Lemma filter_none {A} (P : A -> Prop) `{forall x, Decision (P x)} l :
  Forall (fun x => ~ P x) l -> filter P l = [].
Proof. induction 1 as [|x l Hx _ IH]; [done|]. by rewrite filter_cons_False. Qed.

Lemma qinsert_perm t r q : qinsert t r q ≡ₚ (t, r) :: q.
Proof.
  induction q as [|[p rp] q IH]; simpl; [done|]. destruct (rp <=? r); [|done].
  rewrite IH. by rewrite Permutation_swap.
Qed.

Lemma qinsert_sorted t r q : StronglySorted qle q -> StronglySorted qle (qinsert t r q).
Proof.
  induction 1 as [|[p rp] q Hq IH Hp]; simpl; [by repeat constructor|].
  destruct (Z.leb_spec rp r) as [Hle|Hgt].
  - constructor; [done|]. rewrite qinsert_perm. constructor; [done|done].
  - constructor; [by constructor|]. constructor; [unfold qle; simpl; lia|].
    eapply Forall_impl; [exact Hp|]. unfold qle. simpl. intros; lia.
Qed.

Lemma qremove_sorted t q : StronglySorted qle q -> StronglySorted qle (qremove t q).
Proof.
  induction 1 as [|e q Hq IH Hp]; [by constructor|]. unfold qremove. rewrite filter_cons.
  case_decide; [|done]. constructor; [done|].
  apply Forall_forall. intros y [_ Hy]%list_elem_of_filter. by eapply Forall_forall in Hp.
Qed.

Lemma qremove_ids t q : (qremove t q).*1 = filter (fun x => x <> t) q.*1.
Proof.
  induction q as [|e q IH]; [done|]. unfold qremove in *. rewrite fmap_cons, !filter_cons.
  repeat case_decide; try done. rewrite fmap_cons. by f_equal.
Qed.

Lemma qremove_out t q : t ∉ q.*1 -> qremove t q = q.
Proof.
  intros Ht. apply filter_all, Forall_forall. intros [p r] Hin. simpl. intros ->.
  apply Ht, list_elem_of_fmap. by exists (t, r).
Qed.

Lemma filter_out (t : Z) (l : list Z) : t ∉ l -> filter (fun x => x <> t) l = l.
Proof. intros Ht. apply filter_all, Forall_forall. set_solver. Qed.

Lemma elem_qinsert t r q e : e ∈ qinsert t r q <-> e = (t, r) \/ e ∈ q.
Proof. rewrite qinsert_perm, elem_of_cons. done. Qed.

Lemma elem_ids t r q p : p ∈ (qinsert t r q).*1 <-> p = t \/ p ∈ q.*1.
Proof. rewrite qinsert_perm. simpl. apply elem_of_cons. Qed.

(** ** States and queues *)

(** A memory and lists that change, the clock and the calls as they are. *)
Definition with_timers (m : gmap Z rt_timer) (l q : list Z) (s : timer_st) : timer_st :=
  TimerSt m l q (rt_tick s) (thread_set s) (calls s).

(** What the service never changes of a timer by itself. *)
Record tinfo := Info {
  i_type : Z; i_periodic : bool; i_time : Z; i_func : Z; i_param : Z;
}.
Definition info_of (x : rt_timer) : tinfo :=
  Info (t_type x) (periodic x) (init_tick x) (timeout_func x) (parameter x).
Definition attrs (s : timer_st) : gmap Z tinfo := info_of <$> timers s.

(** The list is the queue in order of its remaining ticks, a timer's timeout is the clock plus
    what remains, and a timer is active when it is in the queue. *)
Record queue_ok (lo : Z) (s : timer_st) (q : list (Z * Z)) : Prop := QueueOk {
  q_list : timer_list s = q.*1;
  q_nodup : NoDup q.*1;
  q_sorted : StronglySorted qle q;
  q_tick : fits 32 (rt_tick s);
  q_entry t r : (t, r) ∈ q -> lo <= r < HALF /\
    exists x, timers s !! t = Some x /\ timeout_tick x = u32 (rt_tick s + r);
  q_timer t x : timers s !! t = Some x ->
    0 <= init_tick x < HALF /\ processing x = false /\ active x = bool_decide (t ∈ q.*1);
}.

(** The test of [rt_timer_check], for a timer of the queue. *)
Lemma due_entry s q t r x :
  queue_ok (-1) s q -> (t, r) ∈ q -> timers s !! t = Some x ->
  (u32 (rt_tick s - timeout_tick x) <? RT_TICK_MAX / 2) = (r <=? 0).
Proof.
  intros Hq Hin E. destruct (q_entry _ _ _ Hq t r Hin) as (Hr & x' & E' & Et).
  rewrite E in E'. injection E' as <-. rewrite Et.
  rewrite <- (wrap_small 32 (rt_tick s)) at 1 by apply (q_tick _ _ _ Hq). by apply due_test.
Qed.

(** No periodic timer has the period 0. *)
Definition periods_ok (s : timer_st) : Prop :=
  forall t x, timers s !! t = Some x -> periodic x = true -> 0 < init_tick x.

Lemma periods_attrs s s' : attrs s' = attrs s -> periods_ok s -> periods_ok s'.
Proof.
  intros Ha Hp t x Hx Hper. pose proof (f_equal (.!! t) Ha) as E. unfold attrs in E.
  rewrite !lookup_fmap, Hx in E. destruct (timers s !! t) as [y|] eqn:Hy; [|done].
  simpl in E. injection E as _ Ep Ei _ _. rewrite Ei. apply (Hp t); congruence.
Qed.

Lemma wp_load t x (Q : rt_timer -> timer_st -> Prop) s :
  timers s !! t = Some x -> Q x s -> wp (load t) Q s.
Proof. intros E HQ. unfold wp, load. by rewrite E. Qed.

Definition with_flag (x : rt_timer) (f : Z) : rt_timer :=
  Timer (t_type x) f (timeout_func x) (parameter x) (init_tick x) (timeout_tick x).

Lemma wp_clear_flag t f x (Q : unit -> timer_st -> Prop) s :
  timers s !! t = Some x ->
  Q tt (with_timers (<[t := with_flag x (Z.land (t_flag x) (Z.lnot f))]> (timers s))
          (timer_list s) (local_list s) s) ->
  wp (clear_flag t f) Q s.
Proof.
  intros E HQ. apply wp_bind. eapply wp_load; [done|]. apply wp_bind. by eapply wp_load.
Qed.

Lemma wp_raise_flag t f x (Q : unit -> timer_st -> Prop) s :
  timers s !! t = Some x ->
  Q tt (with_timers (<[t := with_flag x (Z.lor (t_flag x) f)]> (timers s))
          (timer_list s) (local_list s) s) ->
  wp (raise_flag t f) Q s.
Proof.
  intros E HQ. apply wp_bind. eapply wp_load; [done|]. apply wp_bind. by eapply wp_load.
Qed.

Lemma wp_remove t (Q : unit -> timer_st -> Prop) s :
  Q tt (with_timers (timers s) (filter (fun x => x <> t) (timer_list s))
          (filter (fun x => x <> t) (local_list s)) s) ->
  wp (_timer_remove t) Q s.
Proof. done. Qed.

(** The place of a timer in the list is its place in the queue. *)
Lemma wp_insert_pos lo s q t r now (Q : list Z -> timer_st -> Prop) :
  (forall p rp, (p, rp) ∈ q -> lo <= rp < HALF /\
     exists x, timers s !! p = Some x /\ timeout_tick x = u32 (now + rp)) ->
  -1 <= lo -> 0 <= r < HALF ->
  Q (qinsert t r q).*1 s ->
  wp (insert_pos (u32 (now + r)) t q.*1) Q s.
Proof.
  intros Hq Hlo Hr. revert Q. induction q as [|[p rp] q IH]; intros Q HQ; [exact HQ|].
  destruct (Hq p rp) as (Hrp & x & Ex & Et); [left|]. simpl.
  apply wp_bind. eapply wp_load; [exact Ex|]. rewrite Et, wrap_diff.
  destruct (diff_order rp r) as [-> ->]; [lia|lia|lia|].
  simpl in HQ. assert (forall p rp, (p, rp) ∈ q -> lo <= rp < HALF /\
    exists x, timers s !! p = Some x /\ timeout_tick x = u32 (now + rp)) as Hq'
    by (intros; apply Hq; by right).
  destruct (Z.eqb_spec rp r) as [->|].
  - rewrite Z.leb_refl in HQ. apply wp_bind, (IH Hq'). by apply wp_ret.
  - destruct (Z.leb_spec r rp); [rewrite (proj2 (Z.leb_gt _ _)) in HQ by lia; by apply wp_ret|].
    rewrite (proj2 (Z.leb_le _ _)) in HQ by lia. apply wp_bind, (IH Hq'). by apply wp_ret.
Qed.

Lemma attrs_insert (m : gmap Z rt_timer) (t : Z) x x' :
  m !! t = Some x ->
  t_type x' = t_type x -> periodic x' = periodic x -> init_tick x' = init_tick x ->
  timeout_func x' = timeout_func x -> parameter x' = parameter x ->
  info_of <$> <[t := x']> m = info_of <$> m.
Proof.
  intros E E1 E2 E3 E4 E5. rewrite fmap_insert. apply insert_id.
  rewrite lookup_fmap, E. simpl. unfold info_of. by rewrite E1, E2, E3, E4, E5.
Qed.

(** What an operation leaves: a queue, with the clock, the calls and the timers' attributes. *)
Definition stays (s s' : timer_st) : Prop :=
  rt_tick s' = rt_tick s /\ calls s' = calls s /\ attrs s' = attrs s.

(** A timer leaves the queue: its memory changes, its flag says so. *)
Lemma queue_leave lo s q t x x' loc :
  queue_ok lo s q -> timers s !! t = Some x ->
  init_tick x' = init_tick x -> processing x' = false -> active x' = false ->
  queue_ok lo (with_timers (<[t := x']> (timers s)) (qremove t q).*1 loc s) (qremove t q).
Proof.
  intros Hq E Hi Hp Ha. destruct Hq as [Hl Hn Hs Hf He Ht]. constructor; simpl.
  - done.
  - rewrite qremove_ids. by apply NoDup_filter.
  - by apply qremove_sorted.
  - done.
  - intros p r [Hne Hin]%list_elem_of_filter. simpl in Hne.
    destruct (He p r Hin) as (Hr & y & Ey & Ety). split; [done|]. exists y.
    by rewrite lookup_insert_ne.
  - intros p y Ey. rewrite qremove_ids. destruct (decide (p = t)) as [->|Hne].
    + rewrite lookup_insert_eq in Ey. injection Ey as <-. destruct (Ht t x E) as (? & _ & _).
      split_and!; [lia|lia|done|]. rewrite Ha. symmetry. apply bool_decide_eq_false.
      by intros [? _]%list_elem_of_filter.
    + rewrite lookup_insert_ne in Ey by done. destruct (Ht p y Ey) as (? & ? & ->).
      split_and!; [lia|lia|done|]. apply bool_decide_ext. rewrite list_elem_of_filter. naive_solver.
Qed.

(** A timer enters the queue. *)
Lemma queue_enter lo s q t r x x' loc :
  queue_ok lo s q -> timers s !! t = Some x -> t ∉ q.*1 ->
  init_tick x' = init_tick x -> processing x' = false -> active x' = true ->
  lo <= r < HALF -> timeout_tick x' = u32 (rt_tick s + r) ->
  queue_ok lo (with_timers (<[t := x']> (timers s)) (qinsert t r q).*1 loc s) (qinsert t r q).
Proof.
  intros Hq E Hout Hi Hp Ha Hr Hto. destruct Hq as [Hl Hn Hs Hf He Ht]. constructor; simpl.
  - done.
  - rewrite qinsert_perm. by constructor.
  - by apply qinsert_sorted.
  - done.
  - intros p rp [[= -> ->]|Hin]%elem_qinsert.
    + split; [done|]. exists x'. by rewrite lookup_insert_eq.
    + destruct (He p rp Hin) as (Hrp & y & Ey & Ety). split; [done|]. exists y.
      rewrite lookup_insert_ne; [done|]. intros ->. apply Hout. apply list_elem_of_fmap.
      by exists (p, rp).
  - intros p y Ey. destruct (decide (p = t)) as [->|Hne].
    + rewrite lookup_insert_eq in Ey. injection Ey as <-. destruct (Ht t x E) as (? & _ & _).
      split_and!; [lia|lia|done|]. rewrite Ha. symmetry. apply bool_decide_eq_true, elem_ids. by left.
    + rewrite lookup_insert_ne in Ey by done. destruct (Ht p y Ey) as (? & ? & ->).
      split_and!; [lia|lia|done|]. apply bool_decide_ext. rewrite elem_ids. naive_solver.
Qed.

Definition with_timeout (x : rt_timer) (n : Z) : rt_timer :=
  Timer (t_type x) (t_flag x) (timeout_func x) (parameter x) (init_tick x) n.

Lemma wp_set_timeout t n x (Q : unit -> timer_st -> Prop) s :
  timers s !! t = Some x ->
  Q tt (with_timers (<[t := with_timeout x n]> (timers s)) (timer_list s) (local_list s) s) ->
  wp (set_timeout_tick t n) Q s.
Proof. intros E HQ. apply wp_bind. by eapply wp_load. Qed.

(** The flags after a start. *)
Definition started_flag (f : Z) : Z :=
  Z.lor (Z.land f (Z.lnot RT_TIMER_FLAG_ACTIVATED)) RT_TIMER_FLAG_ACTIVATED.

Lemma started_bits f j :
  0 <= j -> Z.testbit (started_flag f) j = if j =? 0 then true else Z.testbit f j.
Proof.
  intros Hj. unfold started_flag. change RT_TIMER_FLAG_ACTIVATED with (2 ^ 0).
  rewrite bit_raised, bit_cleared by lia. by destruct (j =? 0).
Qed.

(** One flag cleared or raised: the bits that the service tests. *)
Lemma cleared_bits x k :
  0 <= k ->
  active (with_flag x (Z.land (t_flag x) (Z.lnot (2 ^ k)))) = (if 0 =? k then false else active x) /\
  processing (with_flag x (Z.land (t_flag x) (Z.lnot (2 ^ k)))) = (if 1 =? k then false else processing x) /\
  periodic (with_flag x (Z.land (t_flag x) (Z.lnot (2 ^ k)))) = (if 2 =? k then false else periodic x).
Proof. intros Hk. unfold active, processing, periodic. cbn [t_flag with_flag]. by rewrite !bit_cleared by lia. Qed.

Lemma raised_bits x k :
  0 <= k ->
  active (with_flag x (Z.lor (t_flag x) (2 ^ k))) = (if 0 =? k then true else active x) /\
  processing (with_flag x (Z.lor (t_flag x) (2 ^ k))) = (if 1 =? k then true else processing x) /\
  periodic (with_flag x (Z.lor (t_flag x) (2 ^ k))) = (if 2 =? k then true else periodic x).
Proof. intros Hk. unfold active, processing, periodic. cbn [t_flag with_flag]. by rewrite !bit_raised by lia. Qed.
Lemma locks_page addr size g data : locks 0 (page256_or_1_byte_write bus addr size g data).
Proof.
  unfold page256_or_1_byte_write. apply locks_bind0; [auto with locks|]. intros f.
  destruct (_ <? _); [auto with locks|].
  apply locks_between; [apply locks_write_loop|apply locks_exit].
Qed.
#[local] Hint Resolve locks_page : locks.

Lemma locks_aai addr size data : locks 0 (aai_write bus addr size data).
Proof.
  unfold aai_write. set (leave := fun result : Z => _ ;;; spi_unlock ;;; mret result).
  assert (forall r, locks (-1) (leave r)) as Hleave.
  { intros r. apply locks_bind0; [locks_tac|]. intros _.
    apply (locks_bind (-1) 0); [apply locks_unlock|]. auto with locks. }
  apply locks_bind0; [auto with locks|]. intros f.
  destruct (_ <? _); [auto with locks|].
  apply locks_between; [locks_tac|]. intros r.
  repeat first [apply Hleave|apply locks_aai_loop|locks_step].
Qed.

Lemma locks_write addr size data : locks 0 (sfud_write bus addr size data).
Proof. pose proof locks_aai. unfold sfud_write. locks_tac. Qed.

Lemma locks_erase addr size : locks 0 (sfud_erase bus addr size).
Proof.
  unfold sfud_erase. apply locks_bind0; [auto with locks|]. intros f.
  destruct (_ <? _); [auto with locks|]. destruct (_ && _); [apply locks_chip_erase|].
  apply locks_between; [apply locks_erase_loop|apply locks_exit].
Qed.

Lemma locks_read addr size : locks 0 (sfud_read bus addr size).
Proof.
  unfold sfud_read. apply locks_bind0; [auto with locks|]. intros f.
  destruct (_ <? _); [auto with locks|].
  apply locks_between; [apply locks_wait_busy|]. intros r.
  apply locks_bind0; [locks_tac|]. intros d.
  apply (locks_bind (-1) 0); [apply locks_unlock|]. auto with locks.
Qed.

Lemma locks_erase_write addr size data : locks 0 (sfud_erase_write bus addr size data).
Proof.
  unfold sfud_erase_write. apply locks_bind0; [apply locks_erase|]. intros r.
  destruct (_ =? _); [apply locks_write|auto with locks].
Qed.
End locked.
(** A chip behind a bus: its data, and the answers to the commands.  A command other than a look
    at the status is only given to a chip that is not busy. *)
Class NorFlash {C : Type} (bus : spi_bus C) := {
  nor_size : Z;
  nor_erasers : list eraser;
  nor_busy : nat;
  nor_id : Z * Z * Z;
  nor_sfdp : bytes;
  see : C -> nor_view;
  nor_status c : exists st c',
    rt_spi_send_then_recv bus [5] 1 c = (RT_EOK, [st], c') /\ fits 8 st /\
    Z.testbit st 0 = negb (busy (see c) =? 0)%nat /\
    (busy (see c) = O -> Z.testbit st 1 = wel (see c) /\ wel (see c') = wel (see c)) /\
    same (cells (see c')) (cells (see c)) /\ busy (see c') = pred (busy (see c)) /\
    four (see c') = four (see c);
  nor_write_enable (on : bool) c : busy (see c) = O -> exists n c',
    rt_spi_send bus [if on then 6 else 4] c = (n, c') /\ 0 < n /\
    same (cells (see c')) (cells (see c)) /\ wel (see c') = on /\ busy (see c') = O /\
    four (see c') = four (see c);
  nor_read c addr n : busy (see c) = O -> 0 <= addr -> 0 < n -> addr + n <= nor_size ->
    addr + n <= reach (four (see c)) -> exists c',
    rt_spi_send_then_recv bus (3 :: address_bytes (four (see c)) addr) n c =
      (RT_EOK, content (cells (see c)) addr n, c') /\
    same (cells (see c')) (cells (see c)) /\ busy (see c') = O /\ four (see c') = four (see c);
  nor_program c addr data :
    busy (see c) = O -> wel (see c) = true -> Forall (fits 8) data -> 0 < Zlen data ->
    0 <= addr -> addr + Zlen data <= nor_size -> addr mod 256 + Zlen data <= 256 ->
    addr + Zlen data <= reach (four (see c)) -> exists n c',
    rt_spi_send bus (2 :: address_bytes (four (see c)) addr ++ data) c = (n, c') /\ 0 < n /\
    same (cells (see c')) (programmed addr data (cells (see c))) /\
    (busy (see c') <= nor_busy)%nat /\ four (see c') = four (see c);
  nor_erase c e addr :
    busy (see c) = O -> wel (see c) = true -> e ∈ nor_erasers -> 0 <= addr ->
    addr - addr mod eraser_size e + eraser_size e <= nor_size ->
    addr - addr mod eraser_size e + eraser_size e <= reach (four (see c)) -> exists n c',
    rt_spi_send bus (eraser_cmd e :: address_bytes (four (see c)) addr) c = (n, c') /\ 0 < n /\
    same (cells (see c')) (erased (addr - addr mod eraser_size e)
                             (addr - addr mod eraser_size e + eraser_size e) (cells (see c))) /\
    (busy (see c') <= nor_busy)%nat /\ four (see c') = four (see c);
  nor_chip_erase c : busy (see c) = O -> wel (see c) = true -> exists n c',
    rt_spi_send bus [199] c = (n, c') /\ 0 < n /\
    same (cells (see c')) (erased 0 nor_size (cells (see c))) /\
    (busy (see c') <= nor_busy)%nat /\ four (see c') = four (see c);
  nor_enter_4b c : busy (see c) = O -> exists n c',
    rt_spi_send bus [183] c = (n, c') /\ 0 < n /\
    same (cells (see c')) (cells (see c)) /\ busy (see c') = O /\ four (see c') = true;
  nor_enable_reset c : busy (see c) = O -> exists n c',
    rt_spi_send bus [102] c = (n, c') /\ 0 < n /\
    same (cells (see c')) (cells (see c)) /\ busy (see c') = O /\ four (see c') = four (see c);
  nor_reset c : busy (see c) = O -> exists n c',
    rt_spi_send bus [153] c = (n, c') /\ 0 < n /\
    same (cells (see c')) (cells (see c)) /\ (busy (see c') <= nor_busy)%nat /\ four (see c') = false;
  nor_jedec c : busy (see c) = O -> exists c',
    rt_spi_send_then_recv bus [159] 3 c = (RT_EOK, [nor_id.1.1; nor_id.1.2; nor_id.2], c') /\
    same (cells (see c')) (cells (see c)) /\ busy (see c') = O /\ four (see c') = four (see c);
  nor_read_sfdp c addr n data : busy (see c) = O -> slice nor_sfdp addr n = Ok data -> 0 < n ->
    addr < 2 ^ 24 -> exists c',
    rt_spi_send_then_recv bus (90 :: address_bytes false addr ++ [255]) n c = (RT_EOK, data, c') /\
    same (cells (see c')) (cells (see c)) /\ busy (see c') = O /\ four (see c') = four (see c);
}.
◇ ◇ ◇ ◇ ◇
_Description of the task:_
Using the entries shown above, reproduce verbatim the lines from the line bearing "repeat first [apply" to the line bearing "Lemma locks_erase addr", inclusive.

_Completed exercise:_
  repeat first [apply Hleave|apply locks_aai_loop|locks_step].
Qed.

Lemma locks_write addr size data : locks 0 (sfud_write bus addr size data).
Proof. pose proof locks_aai. unfold sfud_write. locks_tac. Qed.

Lemma locks_erase addr size : locks 0 (sfud_erase bus addr size).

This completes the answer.